Schönhage's algorithm for fast integer GCD

Niels Möller nisse@lysator.liu.se
13 Jun 2003 22:12:37 +0200


I've been looking at how to get a fast gcd algorithm. The one best
known seems to be Schönhage's algorithm, first described in an article
in Acta Informatica 1971, in German.

Later descriptions I've seen or seen references to include Aho,
Hopcroft and Ullman's algorithm book, a paper "Fast computation of
GCD:s" by Moenck, and a paper by djb. All of these focus on the
polynomial case, and the integer case has some more subtleties.

I've also read a paper "Parallel implementation of Schönhage's integer
GCD algorithm" by Giovanni Cesari, which includes some pseudo code of
the actual algorithm for integers.

The code I've written seems to work (see testsuite.c). Taskss that
still need to be done to make it a good and practical algorithm for
GMP include

 * A fast base case, probably a variant of the hgcd function that uses
   Lehmers algorithm, including some or all of the speedups from Tudor
   Jabelean's paper "Improving the multiprecision euclidean
   algorithm".

 * More analysis of the sizes of the temporary results, to guarantee
   that the algorithm terminates, and to get the right allocation for
   the next task.

 * Converting the code to use the mpn interfaces.

I haven't done any benchmarks yet (that's mostly pointless without a
good basecase), but my gut feeling is that the algorithm can be
competitive for moderately large numbers, say about a few hundred
limbs.

The code is available at
http://www.lysator.liu.se/~nisse/misc/gcd-0.1.tar.gz.

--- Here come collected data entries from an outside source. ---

(** X5.  [clear()] leaves the pool empty and sets the [pool] of every
    former member to [None]; no other object, no other pool, and neither the
    clock nor the log is touched.  Afterwards [next()] returns [None] and
    [has] is [False] for every argument. *)
Theorem clear_spec (w : World) (self : addr) (l : list addr) :
  pools w !! self = Some l ->
  Forall (allocated w) l ->
  exists w',
    ActionPool.clear self w = (Ret tt, w') /\
    pools w' !! self = Some [] /\
    (forall q, q <> self -> pools w' !! q = pools w !! q) /\
    (forall a, objects w' !! a =
       if bool_decide (a ∈ l) then set_pool None <$> objects w !! a
       else objects w !! a) /\
    ticks w' = ticks w /\ log w' = log w /\ fresh w' = fresh w /\
    ActionPool.next self w' = (Ret None, w') /\
    (forall i, ActionPool.has self i w' = (Ret false, w')).
Proof.
  intros Hp Hl.
  assert (Hrun : exists w',
    ActionPool.clear self w = (Ret tt, w') /\
    pools w' !! self = Some [] /\
    (forall q, q <> self -> pools w' !! q = pools w !! q) /\
    (forall a, objects w' !! a =
       if bool_decide (a ∈ l) then set_pool None <$> objects w !! a
       else objects w !! a) /\
    ticks w' = ticks w /\ log w' = log w /\ fresh w' = fresh w).
  { unfold ActionPool.clear. unfold bind at 1.
    rewrite (members_eq _ _ _ Hp). destruct l as [|e l].
    - exists w. split; [done|]. split; [done|]. split; [done|].
      split; [|done]. intros a.
      by rewrite bool_decide_eq_false_2 by apply not_elem_of_nil.
    - destruct (for_each_set_pool None (e :: l) w Hl)
        as (w1 & Hrun & Hpools & Hticks & Hlog & Hfresh & Hobj).
      unfold bind. rewrite Hrun.
      assert (Hp1 : pools w1 !! self = Some (e :: l)) by by rewrite Hpools.
      rewrite (set_members_eq _ _ _ _ Hp1).
      eexists. split; [done|]. simpl. rewrite Hpools.
      split; [by rewrite lookup_insert_eq|].
      split; [intros q Hq; by rewrite lookup_insert_ne|].
      done. }
  destruct Hrun as (w' & Hc & Hp' & Hq & Hobj & Ht & Hlg & Hf).
  exists w'. split_and!; try done.
  - by apply next_empty.
  - intros i. unfold ActionPool.has, ActionPool.get, bind.
    by rewrite (members_eq _ _ _ Hp').
Qed.

Lemma attrs_pointwise {A} (f : action -> A) w w' l :
  (forall a, f <$> objects w' !! a = f <$> objects w !! a) ->
  attrs f w' l = attrs f w l.
Proof.
  intros H. unfold attrs. induction l as [|b l IH]; [done|].
  csimpl. by rewrite IH, H.
Qed.

Lemma elem_of_kept w l input a :
  a ∈ List.filter (is_new w l) input <->
  a ∈ input /\ exists x, objects w !! a = Some x /\
                         _func x ∉ attrs _func w l.
Proof.
  rewrite list_elem_of_In, filter_In, <- list_elem_of_In. unfold is_new.
  split.
  - intros [Ha Hn]. split; [done|].
    destruct (objects w !! a) as [x|]; [|done]. exists x. split; [done|].
    by apply negb_true_iff, bool_decide_eq_false_1 in Hn.
  - intros [Ha (x & -> & Hn)]. split; [done|].
    by apply negb_true_iff, bool_decide_eq_false_2.
Qed.

Lemma attrs_filter_NoDup {A} (f : action -> A) (g : addr -> bool) w l :
  NoDup (attrs f w l) ->
  NoDup (attrs f w (List.filter g l)) /\
  forall v, v ∈ attrs f w (List.filter g l) -> v ∈ attrs f w l.
Proof.
  unfold attrs. induction l as [|b l IH]; [done|]. csimpl.
  destruct (objects w !! b) as [y|] eqn:Hy; csimpl.
  - intros [Hnin Hnd]%NoDup_cons. destruct (IH Hnd) as [IH1 IH2].
    destruct (g b); csimpl; rewrite ?Hy; csimpl.
    + split.
      * apply NoDup_cons. split; [|done]. intros Hin. by apply Hnin, IH2.
      * intros v [->|Hv]%elem_of_cons; [apply list_elem_of_here|].
        by apply list_elem_of_further, IH2.
    + split; [done|]. intros v Hv. by apply list_elem_of_further, IH2.
  - intros Hnd. destruct (IH Hnd) as [IH1 IH2].
    destruct (g b); csimpl; rewrite ?Hy; csimpl; done.
Qed.

(** X6.  [extend(actions)] tests every action against the works of the
    members the pool had before the call: it inserts, in their order, the
    actions of the input whose work no such member has, sets their [pool],
    returns how many they are, at most the length of the input, and changes
    no other object and no other pool. *)
Theorem extend_appends_new_works (w : World) (self : addr)
    (l input : list addr) :
  pools w !! self = Some l ->
  Forall (allocated w) l ->
  Forall (allocated w) input ->
  exists kept w',
    ActionPool.extend self input w = (Ret (length kept), w') /\
    kept = List.filter (is_new w l) input /\
    (forall a, a ∈ kept <->
       a ∈ input /\ exists x, objects w !! a = Some x /\
                              _func x ∉ attrs _func w l) /\
    length kept <= length input /\
    pools w' !! self = Some (l ++ kept) /\
    (forall q, q <> self -> pools w' !! q = pools w !! q) /\
    (forall a, objects w' !! a =
       if bool_decide (a ∈ kept) then set_pool (Some self) <$> objects w !! a
       else objects w !! a).
Proof.
  intros Hp Hl Hi.
  destruct (extend_spec w self l input Hp Hl Hi)
    as (w' & Hrun & Hmem & Hq & _ & _ & _ & Hobj).
  exists (List.filter (is_new w l) input), w'.
  split; [done|]. split; [done|].
  split; [intros a; apply elem_of_kept|].
  split; [apply filter_length_le|]. done.
Qed.

(** X7.  [extend] keeps the works of a pool different from one another when
    the works of its input are: no two members share a [_func] after the
    call if none did before and no two actions of the input do. *)
Theorem extend_keeps_works_unique (w : World) (self : addr)
    (l input : list addr) :
  pools w !! self = Some l ->
  Forall (allocated w) l ->
  Forall (allocated w) input ->
  NoDup (attrs _func w l) ->
  NoDup (attrs _func w input) ->
  exists n w' l',
    ActionPool.extend self input w = (Ret n, w') /\
    pools w' !! self = Some l' /\
    NoDup (attrs _func w' l').
Proof.
  intros Hp Hl Hi Hnd Hndi.
  destruct (extend_spec w self l input Hp Hl Hi)
    as (w' & Hrun & Hmem & _ & _ & _ & _ & Hobj).
  eexists _, w', _. split; [exact Hrun|]. split; [exact Hmem|].
  rewrite (attrs_pointwise _func w w').
  2:{ intros a. rewrite Hobj. case_bool_decide; [|done].
      by destruct (objects w !! a). }
  rewrite attrs_app.
  destruct (attrs_filter_NoDup _func (is_new w l) w input Hndi) as [Hk Hsub].
  apply NoDup_app. split; [done|]. split; [|done].
  intros f Hf Hf'. apply elem_of_attrs in Hf' as (m & y & Hm & Hy & <-).
  apply elem_of_kept in Hm as [_ (x & Hx & Hn)]. congruence.
Qed.

Lemma world_eta w :
  Build_World (objects w) (pools w) (ticks w) (log w) (fresh w) = w.
Proof. by destruct w. Qed.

Below, I include the introductory comment from the source code, which
I hope will explain the main idea which makes the algorithm work.

Happy hacking,
/Niels

/* Introduction
 *
 * Consider this gcd algorithm, with input two numbers a and b, both
 * of size 2n bits. Split them into halves,
 *
 *  a = a_1 2^n + a_2, b = b_1 2^n + b_2
 *
 * Compute, recursively, r1 = gcd(a1, b1), and two numbers u1 and v1
 * such that
 *
 *   r1 = u1 a1 + v1 b1                                        (*)
 *
 * Form the corresponding linear combination of the original numbers,
 *
 *   r  = u1  a + v1  b
 *
 * No matter where u1 and v1 came from, r is always a multiple of
 * gcd(a,b). We get
 *
 *   r  = u1 (a1 2^ n + a2) + v1 (b1 2^n + b2)
 *      = r1 2^n + u1 a2 + v1 b2
 * 
 * The nice thing about this expression is that the first term is
 * considerably smaller than our original numbers. So we could try
 * finding the gcd (or a smaller multiple therof) by recursively
 * computing
 *
 *   gcd(r, b mod r)
 *
 * This gives us a sub-quadratic algorithm for gcd computation.
 * However, this doesn't quite work, and the reason is that r isn't
 * small. The terms u1 a2 and v1 b2 are about the same size of our
 * original numbers, so we don't get anywhere.
 *
 * To get a working algorithm, we need to choose r1, u1 and v1
 * differently. We still want equation (*) to hold, but with numbers
 * r1, u1 and v1 of about the same size, n/2 bits.
 *
 * Such numbers exist: Consider the extended euclidian algorithm
 * applied to a1 and b1, and take a remaider r1 halfway through that
 * computation, and the corresponding u1 and u2.
 *
 * We then get an
 *
 *   r  = r1 2^n + u1 a2 + v1 b2
 *
 * of size 3n/2, 3/4 of the size of the numbers we started with. And
 * that's enough to get an efficient algorithm.
 *
 * So the heart of Schönhage's algorithm is the function hgcd ("half
 * gcd"), which takes two numbers a and b as input, of size 2n bits
 * each, and recursively computes four numbers u, v, u' and v',
 * corresponding to two numbers
 *
 *   r  = u a + v b
 *   r' = u'a + v'b
 *
 * of size close to n, which corresponds to remainders close to the middle of
 * the euclidean remainder sequence for a and b.
 */